Pour cela, l’Anses a mobilisé un réseau de médecins (dermato-allergologues, toxicologues…) et a mis en place des analyses sur les articles portés par le patient et suspectés d’être associés aux réactions cutanées, afin de caractériser les substances chimiques présentes dans ces articles. La première phase de l’étude a inclus une trentaine de patients adultes entre janvier et septembre 2017. Elle a permis dans certains cas d’identifier des substances chimiques présentes dans des articles portés à l’origine de symptômes (par ex. benzidine, chrome VI, nickel, résine 4-tertbutylphénolformaldéhyde, colorant azoïque).
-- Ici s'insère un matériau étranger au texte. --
Lemma proc_wf_bind {A B} (m : Proc A) (k : A → Proc B) : keeps_wf m → (∀ a, keeps_wf (k a)) → keeps_wf (pbind m k).
Proof.
  intros Hm Hk c Hc. specialize (Hm c Hc). unfold pbind. destruct (m c) as [c1 [a|s]]; [by apply Hk|done].
Qed.
Lemma wf_ret {A} (a : A) : keeps_wf (pret a).
Proof. by intros c. Qed.
Lemma wf_stop {A} s : keeps_wf (stop s : Proc A).
Proof. by intros c. Qed.
Lemma wf_or_exit {E A} (r : result E A) : keeps_wf (or_exit r : Proc A).
Proof. destruct r; by intros c. Qed.
Lemma wf_exit_bind {E A B} (r : result E A) (k : A → Proc B) :
  (∀ a, r = Ok a → keeps_wf (k a)) → keeps_wf (pbind (or_exit r) k).
Proof. intros Hk. destruct r as [a|x]; [by intros c; apply Hk|by intros c]. Qed.
Lemma wf_needed {A} (o : option A) msg : keeps_wf (needed o msg : Proc A).
Proof. destruct o; by intros c. Qed.
Lemma wf_of_usage {A} (r : result UsageError A) : keeps_wf (of_usage r : Proc A).
Proof. destruct r as [a|[msg]]; by intros c. Qed.
Lemma wf_hex_id n s : keeps_wf (hex_id n s : Proc bytes).
Proof. unfold hex_id. destruct (cli_hex_id n s); [apply wf_of_usage|apply wf_stop]. Qed.
Lemma wf_println line : keeps_wf (println line : Proc unit).
Proof. by intros c. Qed.
Lemma wf_print_all lines : keeps_wf (print_all lines : Proc unit).
Proof. induction lines; [apply wf_ret|]. apply proc_wf_bind; [apply wf_println|done]. Qed.
Lemma wf_fs_read env path : keeps_wf (fs_read env path : Proc bytes).
Proof. intros c Hc. unfold fs_read. by repeat case_match. Qed.
Lemma wf_needed_bind {A B} (o : option A) msg (k : A → Proc B) :
  (∀ a, o = Some a → keeps_wf (k a)) → keeps_wf (pbind (needed o msg) k).
Proof. destruct o as [a|]; intros H c Hc; [by apply H|done]. Qed.
Lemma wf_fs_write env path data :
  (∃ file, env_place env path = PlDisk file) → keeps_wf (fs_write env path data : Proc unit).
Proof.
  intros [file Hf] c Hc. unfold fs_write, fs_set. rewrite Hf. by destruct (fs_put _ _ _) as [[w|] [[]|x]].
Qed.
Lemma wf_put_net net up c : cli_wf c → cli_wf (put_net net up c).
Proof.
  intros (Hd & Hs & Ho). unfold put_net. destruct (cl_open c) as [[k e]|]; [|done].
  split; [done|]. split; [done|]. by destruct Ho as [-> []].
Qed.
Lemma wf_stop_net : keeps_wf (stop_net : Proc unit).
Proof. intros c. apply wf_put_net. Qed.
Lemma wf_wait : keeps_wf (wait_online : Proc bool).
Proof.
  intros c Hc. unfold wait_online. destruct (net_wakes _). destruct (wait_loop _ _). by apply wf_put_net.
Qed.
Lemma wf_engine {A} env (m : M A) : (∀ e, engine_wf e → engine_wf (m e).1) → keeps_wf (on_engine env m : Proc _).
Proof.
  intros Hm c (Hd & Hs & Ho). unfold on_engine. destruct (cl_open c) as [[k e]|] eqn:E; [|by cbn [fst]; unfold cli_wf; rewrite E].
  destruct Ho as [-> Hw]. specialize (Hm _ (at_time_wf (env_now env) e Hw)). by destruct (m _).
Qed.
Lemma wf_call {A} env (m : M A) : (∀ e, engine_wf e → engine_wf (m e).1) → keeps_wf (call env m : Proc A).
Proof. intros H. apply proc_wf_bind; [by apply wf_engine|]. intros r. apply wf_or_exit. Qed.
Lemma wf_finish {E} (r : result E bytes) : keeps_wf (finish r : Proc Z).
Proof. destruct r; cbn [finish]; repeat (apply proc_wf_bind; [apply wf_println || apply wf_stop_net|intros _]); apply wf_ret. Qed.
Lemma wf_send {A} env (m : M A) msg : (∀ e, engine_wf e → engine_wf (m e).1) → keeps_wf (send_and_finish env m msg : Proc Z).
Proof. intros H. apply proc_wf_bind; [by apply wf_engine|]. intros r. apply wf_finish. Qed.
(** What is answered is an answer of a well-formed store. *)
Lemma wf_ask {A B} env (f : Db → SignalTables → A) (k : A → Proc B) :
  (∀ db sig, store_wf db → keeps_wf (k (f db sig))) → keeps_wf (pbind (ask env f) k).
Proof.
  intros Hk c Hc. pose proof Hc as (Hd & Hs & Ho). unfold pbind at 1, ask, pbind, on_engine.
  destruct (cl_open c) as [[k0 e]|] eqn:E; [|done]. destruct Ho as [-> Hw]. pose proof (at_time_wf (env_now env) e Hw) as Ha.
  cbn. by apply Hk; [apply Ha|].
Qed.
Lemma wf_write_db env db : store_wf db → keeps_wf (write_db env db : Proc unit).
Proof.
  intros H. apply proc_wf_bind; [|intros r; apply wf_ret]. apply wf_engine. by intros e [_ Hb].
Qed.
Lemma wf_open env : keeps_wf (open_cli_db env : Proc _).
Proof.
  intros c (Hd & (tb & Hs & Hw) & Ho). unfold open_cli_db. destruct (marker_exists _ _); [by split; [|split; [eauto|]]|].
  pose proof (load_dek_kept (env_faults env) (env_fresh env) (cl_files c) key Hd) as Hf.
  destruct (load_or_generate_dek _ _ _) as [f [dek|d]] eqn:El; cbn in Hf; subst f; [|by split; [|split; [eauto|]]].
  rewrite Hs. destruct (open_sealed_any (env_faults env) key tb dek) as ([t'|x] & -> & Hr).
  - destruct (Hr t' eq_refl) as [-> ->]. split; [done|]. split; [by eauto|]. split; [done|].
    by split; [|exact buffers_wf_new].
  - split; [done|]. split; [by eauto|done].
Qed.
Lemma wf_bring_up env a : keeps_wf (bring_up env a : Proc _).
Proof.
  apply proc_wf_bind; [|intros spec c Hc; destruct (transport_start _); by apply wf_put_net].
  apply proc_wf_bind; [destruct (text_of _ a); [apply wf_or_exit|apply wf_ret]|]. intros extra.
  destruct (env_free_ports env); [apply wf_ret|apply wf_stop].
Qed.
Lemma wf_offline env : keeps_wf (offline_engine env : Proc unit).
Proof. apply proc_wf_bind; [apply wf_open|]. intros r. apply wf_or_exit. Qed.
Lemma wf_start env a : keeps_wf (start_engine_or_report env a : Proc unit).
Proof.
  apply proc_wf_bind; [|intros r; apply wf_or_exit]. apply proc_wf_bind; [apply wf_bring_up|]. intros [u|x]; [|apply wf_ret].
  apply proc_wf_bind; [apply wf_wait|]. intros ok. destruct (negb ok).
  { apply proc_wf_bind; [apply wf_stop_net|intros _; apply wf_ret]. }
  apply proc_wf_bind; [apply wf_open|]. intros [u'|x]; [apply wf_ret|].
  apply proc_wf_bind; [apply wf_stop_net|intros _; apply wf_ret].
Qed.
Lemma wf_items env kind i paths : keeps_wf (sticker_items env kind i paths : Proc _).
Proof.
  revert i. induction paths as [|path paths IH]; intros i; [apply wf_ret|]. cbn [sticker_items].
  apply proc_wf_bind; [apply wf_fs_read|intros bs]. apply proc_wf_bind; [apply wf_or_exit|intros p].
  apply proc_wf_bind; [apply IH|intros rest]. apply wf_ret.
Qed.
Lemma wf_frame dest record alert : keeps_wf (send_frame_cmd kill_switch online sender_send dest record alert : Proc _).
Proof. intros c Hc. unfold send_frame_cmd. destruct (send_frame _ _ _ _ _ _ _). by apply wf_put_net. Qed.
Lemma wf_follow : keeps_wf (follow_status show_detail : Proc unit).
Proof.
  intros c Hc. unfold follow_status.
  pose proof (wf_print_all (status_line show_detail <$> cl_net c :: net_changes (cl_net c)) c Hc) as H.
  destruct (print_all _ c) as [c1 [[]|s]]; [|done]. by apply wf_put_net.
Qed.
Lemma wf_put_files files : vf_dek files = Some key → keeps_wf (put_files files : Proc unit).
Proof. by intros H c (_ & Hs & Ho). Qed.
Lemma wf_lock env : keeps_wf (lock_cmd env : Proc Z).
Proof.
  intros c Hc. unfold lock_cmd. destruct (cli_lock _ _) as [f code] eqn:E.
  assert (Hf : vf_dek f = Some key).
  { destruct Hc as [Hd _]. revert E. unfold cli_lock. repeat case_match; by intros [= <- _]. }
  apply proc_wf_bind; [by apply wf_put_files|intros _|done].
  apply proc_wf_bind; [destruct (code =? 0); [apply wf_println|apply wf_ret]|intros _; apply wf_ret].
Qed.
Lemma wf_unlock env a : text_of ToDekFile a = None → keeps_wf (unlock_cmd env a : Proc Z).
Proof.
  intros Hn c Hc. unfold unlock_cmd. rewrite Hn. cbn [fmap option_fmap option_map].
  destruct (cli_unlock _ _ _ _) as [f code] eqn:E.
  assert (Hf : vf_dek f = Some key).
  { destruct Hc as [Hd _]. revert E. unfold cli_unlock, install_dek.
    pose proof (load_dek_kept (env_faults env) (env_fresh env) (cl_files c) key Hd) as Hk.
    destruct (load_or_generate_dek _ _ _) as [f1 r]. cbn in Hk. subst f1. repeat case_match; by intros [= <- _]. }
  apply proc_wf_bind; [by apply wf_put_files|intros _|done].
  apply proc_wf_bind; [destruct (code =? 0); [apply wf_println|apply wf_ret]|intros _; apply wf_ret].
Qed.
Lemma presence_beats_wf rels a b sent e :
  engine_wf e → engine_wf (presence_beats nfc kill_switch online sender_send rels a b sent e).1.
Proof.
  revert sent e. induction rels as [|r rels IH]; intros sent e He; cbn [presence_beats]; [done|].
  unfold mbind. pose proof (runs_send_presence nfc message_encrypt kill_switch online sender_send (λ g : Rng, fill_bytes g 16) fill_bytes
    rng_next r a b e) as Hr.
  apply evolves_wf in Hr; [|done]. destruct (send_presence _ _ _ _ _ _ _ _ _ _ _ e) as [e1 [u|x]]; [by apply IH|done].
Qed.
Au vu des premiers résultats de l’étude, l’Agence a décidé de poursuivre l’étude jusqu’en octobre 2018 et les résultats feront l’objet d’un avis complémentaire de l’agence.

 

Les recommandations de l’Agence

A l’issue de cette expertise, l’Anses émet les principales recommandations à l’attention des autorités :

  • maintenir une pression de contrôle des articles chaussants et textiles d’habillement mis sur le marché afin d’éviter la présence d’articles non conformes à la réglementation portant sur les substances chimiques dans ces articles ;
  • réviser le seuil réglementaire du chrome VI dans les articles en cuir ;
  • fixer un seuil réglementaire pour le nickel dans les textiles ;
  • proposer une classification dans le cadre du règlement européen n°1272/2008 relatif à la classification, à l’étiquetage et à l’emballage (CLP), pour les substances non réglementées et identifiées comme responsables d’allergies cutanées en tant que « sensibilisant et/ou irritant cutané ».

 

En outre, l’Agence émet les recommandations suivantes à l’attention des responsables de la mise sur le marché des textiles d’habillement et/ou des articles chaussants :

  • s’assurer auprès de leurs fournisseurs de l’absence de substances CMR ou sensibilisantes ou irritantes cutanées dans les articles chaussants ou textiles d’habillement ;
  • réaliser des études pour acquérir des données toxicologiques concernant les colorants CI Disperse Orange 37/76 et CI Disperse Yellow 23,deux colorants mis en évidence dans l’expertise et non révélés jusqu’alors, pour lesquels aucune donnée toxicologique n’est disponible. Ces données seront également utiles pour le développement de tests épicutanés ;
  • travailler à la mise en place d’un dispositif d’information (étiquetage, emballage) du consommateur en particulier les populations déjà sensibilisées, permettant de signaler la présence potentielle de telles substances.

 

Enfin, l’Anses recommande de sensibiliser les consommateurs à l’importance de laver, avant de le porter pour la première fois, tout vêtement susceptible d’entrer en contact avec la peau, en suivant les recommandations de lavage préconisées par le fabricant.

Les résultats de cette expertise appuieront le dossier de restriction dans le cadre du règlement REACh, porté par la France et la Suède au niveau européen, sur les substances sensibilisantes ou irritantes cutanées présentes dans des vêtements et chaussures.